Abstract

Unstable (cyclical alternating pattern, or CAP) sleep is associated with surges of sympathetic nervous system activity, increased blood pressure and vasoconstriction, heightened baroreflex sensitivity, and unstable heart rhythm and breathing. In susceptible persons, CAP sleep provokes clinically significant events, including hypertensive crises, sleep-disordered breathing, and cardiac arrhythmias. Here we explore the neurophysiology of CAP sleep and its impact on cardiovascular and respiratory functions.

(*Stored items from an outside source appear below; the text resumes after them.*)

Lemma skeleton_table c cc (skel wrt : Skeleton) :
  mContactConstraint c = Some cc ->
  getConstraintForcesJacobian c skel wrt
  = Some (forcesJacobianTable c (getDofs skel) (getDofs wrt)).
Proof.
  intros Hcc. unfold getConstraintForcesJacobian.
  rewrite (forceJacobian_default c cc wrt Hcc). simpl.
  unfold getNumDofs.
  match goal with
  | |- forM ?idx ?body ?init = _ =>
      assert (Hrows : forM idx body init
                = Some (map (fun rowDof =>
                               zip_with (forcesJacobianEntry c (getWorldForce c) rowDof)
                                 (getDofs wrt)
                                 (map (fun dof => default Zero6
                                         (getContactWorldForceGradient c dof))
                                      (getDofs wrt)))
                            (getDofs skel)))
        by exact (forcesJacobian_rows c _ (getWorldForce c) (getDofs skel)
                    (getDofs wrt) (length_map _ _))
  end.
  rewrite Hrows. f_equal. unfold forcesJacobianTable. apply map_ext.
  intros rowDof. apply rowOf_default.
Qed.

Lemma assignSegment_fill {V : Type} (done v : list V) (m : nat) (z : V) :
  assignSegment (done ++ replicate (length v + m) z) (length done) (length v) v
  = (done ++ v) ++ replicate m z.
Proof.
  unfold assignSegment.
  rewrite take_app_length, firstn_all, drop_app_add, drop_replicate.
  replace (length v + m - length v)%nat with m by lia.
  rewrite <- app_assoc. reflexivity.
Qed.

(* the blocks of getConstraintForcesJacobian(skels), over the skeletons
   still to come *)
Lemma all_blocks c cc (full rest : list Skeleton) (done : list DegreeOfFreedom) :
  mContactConstraint c = Some cc ->
  let rows := concat (map getDofs full) in
  fold_left
    (fun acc skel =>
       '(result, cursor) ← acc;
       block ← getConstraintForcesJacobianOfSkeletons c full skel;
       Some (assignColumns result cursor (getNumDofs skel) block,
             (cursor + getNumDofs skel)%nat))
    rest
    (Some (map (fun rowDof =>
                  map (forcesJacobianValue c rowDof) done
                  ++ replicate (length (concat (map getDofs rest))) s0)
               rows,
           length done))
  = Some (map (fun rowDof =>
                 map (forcesJacobianValue c rowDof)
                     (done ++ concat (map getDofs rest)))
              rows,
          length (done ++ concat (map getDofs rest))).
Proof.
  intros Hcc rows. revert done.
  induction rest as [|s rest IH]; intros done.
  - simpl. rewrite app_nil_r. f_equal. f_equal.
    apply map_ext. intros rowDof. apply app_nil_r.
  - simpl. rewrite (skeletons_table c cc full s Hcc). simpl.
    rewrite !(app_assoc done).
    rewrite <- (IH (done ++ getDofs s)).
    f_equal. f_equal.
    replace (length done + getNumDofs s)%nat with (length (done ++ getDofs s))
      by (rewrite length_app; reflexivity).
    f_equal.
    unfold assignColumns, forcesJacobianTable. fold rows.
    rewrite zip_with_map_map.
    apply map_ext. intros rowDof.
    rewrite length_app, map_app.
    replace (getNumDofs s)
      with (length (map (forcesJacobianValue c rowDof) (getDofs s)))
      by apply length_map.
    replace (length done)
      with (length (map (forcesJacobianValue c rowDof) done))
      by apply length_map.
    replace (length (getDofs s))
      with (length (map (forcesJacobianValue c rowDof) (getDofs s)))
      by apply length_map.
    apply assignSegment_fill.
Qed.

Lemma replicate_length_map {A B : Type} (l : list A) (x : B) :
  replicate (length l) x = map (fun _ => x) l.
Proof. induction l as [|a l IH]; simpl; [reflexivity | rewrite IH; reflexivity]. Qed.

(** X18: for a contact constraint, the Jacobian assembled block by block
    over a list of skeletons is the Jacobian filled entry by entry over the
    world of these skeletons. *)
Theorem getConstraintForcesJacobian_blocks_agree c cc skels :
  mContactConstraint c = Some cc ->
  getConstraintForcesJacobianOfAll c skels
  = getConstraintForcesJacobianOfWorld c (simulation.mkWorld skels)
  /\ is_Some (getConstraintForcesJacobianOfAll c skels).
Proof.
  intros Hcc.
  assert (E : getConstraintForcesJacobianOfAll c skels
              = Some (forcesJacobianTable c (concat (map getDofs skels))
                              (concat (map getDofs skels)))).
  { unfold getConstraintForcesJacobianOfAll. rewrite count_dofs. simpl.
    match goal with
    | |- context [fold_left ?f skels ?init] =>
        assert (Hblocks : fold_left f skels init
                  = Some (map (fun rowDof =>
                                 map (forcesJacobianValue c rowDof)
                                     ([] ++ concat (map getDofs skels)))
                              (concat (map getDofs skels)),
                          length ([] ++ concat (map getDofs skels))))
    end.
    { rewrite <- (all_blocks c cc skels skels [] Hcc). f_equal. f_equal. f_equal.
      apply replicate_length_map. }
    rewrite Hblocks. reflexivity. }
  split.
  - rewrite E. symmetry. apply (world_table c cc (simulation.mkWorld skels) Hcc).
  - rewrite E. eauto.
Qed.

(** X19: for a contact constraint, the Jacobian of the forces on a list of
    skeletons with respect to one skeleton is the Jacobians of the single
    skeletons with respect to it, stacked in order. *)
Theorem getConstraintForcesJacobian_rows_stack c cc skels (wrt : Skeleton) :
  mContactConstraint c = Some cc ->
  getConstraintForcesJacobianOfSkeletons c skels wrt
  = @concat _ <$> mapM (fun skel => getConstraintForcesJacobian c skel wrt) skels.
Proof.
  intros Hcc. rewrite (skeletons_table c cc skels wrt Hcc).
  induction skels as [|s skels IH]; [reflexivity |].
  simpl. rewrite (skeleton_table c cc s wrt Hcc). simpl.
  simpl in IH. destruct (mapM _ skels) as [blocks|]; [| discriminate IH].
  simpl in *. injection IH as IH. f_equal. unfold forcesJacobianTable in *.
  rewrite map_app, IH. reflexivity.
Qed.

We show that: (i) an increase in neurophysiological recovery rate can explain the emergence of slow, self-sustained, hypersynchronized A1 CAP-sleep pattern and its transition to the faster A2-A3 CAP-sleep patterns; (ii) in a two-dimensional, continuous model of cardiac tissue with heterogeneous action potential duration (APD) distribution, heart rate accelerations during CAP sleep may encounter incompletely recovered electrical excitability in cell clusters with longer APD. If the interaction between short cycle length and incomplete, spatially heterogeneous repolarization persists over multiple cycles, irregularities and asymmetry of depolarization front may accumulate and ultimately lead to a conduction block, retrograde conduction, breakup of activation waves, reentrant activity, and arrhythmias; and (iii) these modeling results are consistent with the nighttime data obtained from patients with structural heart disease (N=13) that show clusters of atrial and ventricular premature beats occurring during the periods of unstable heart rhythm and respiration that accompany CAP sleep. In these patients, CAP sleep is also accompanied by delayed adaptation of QT intervals and T-wave alternans.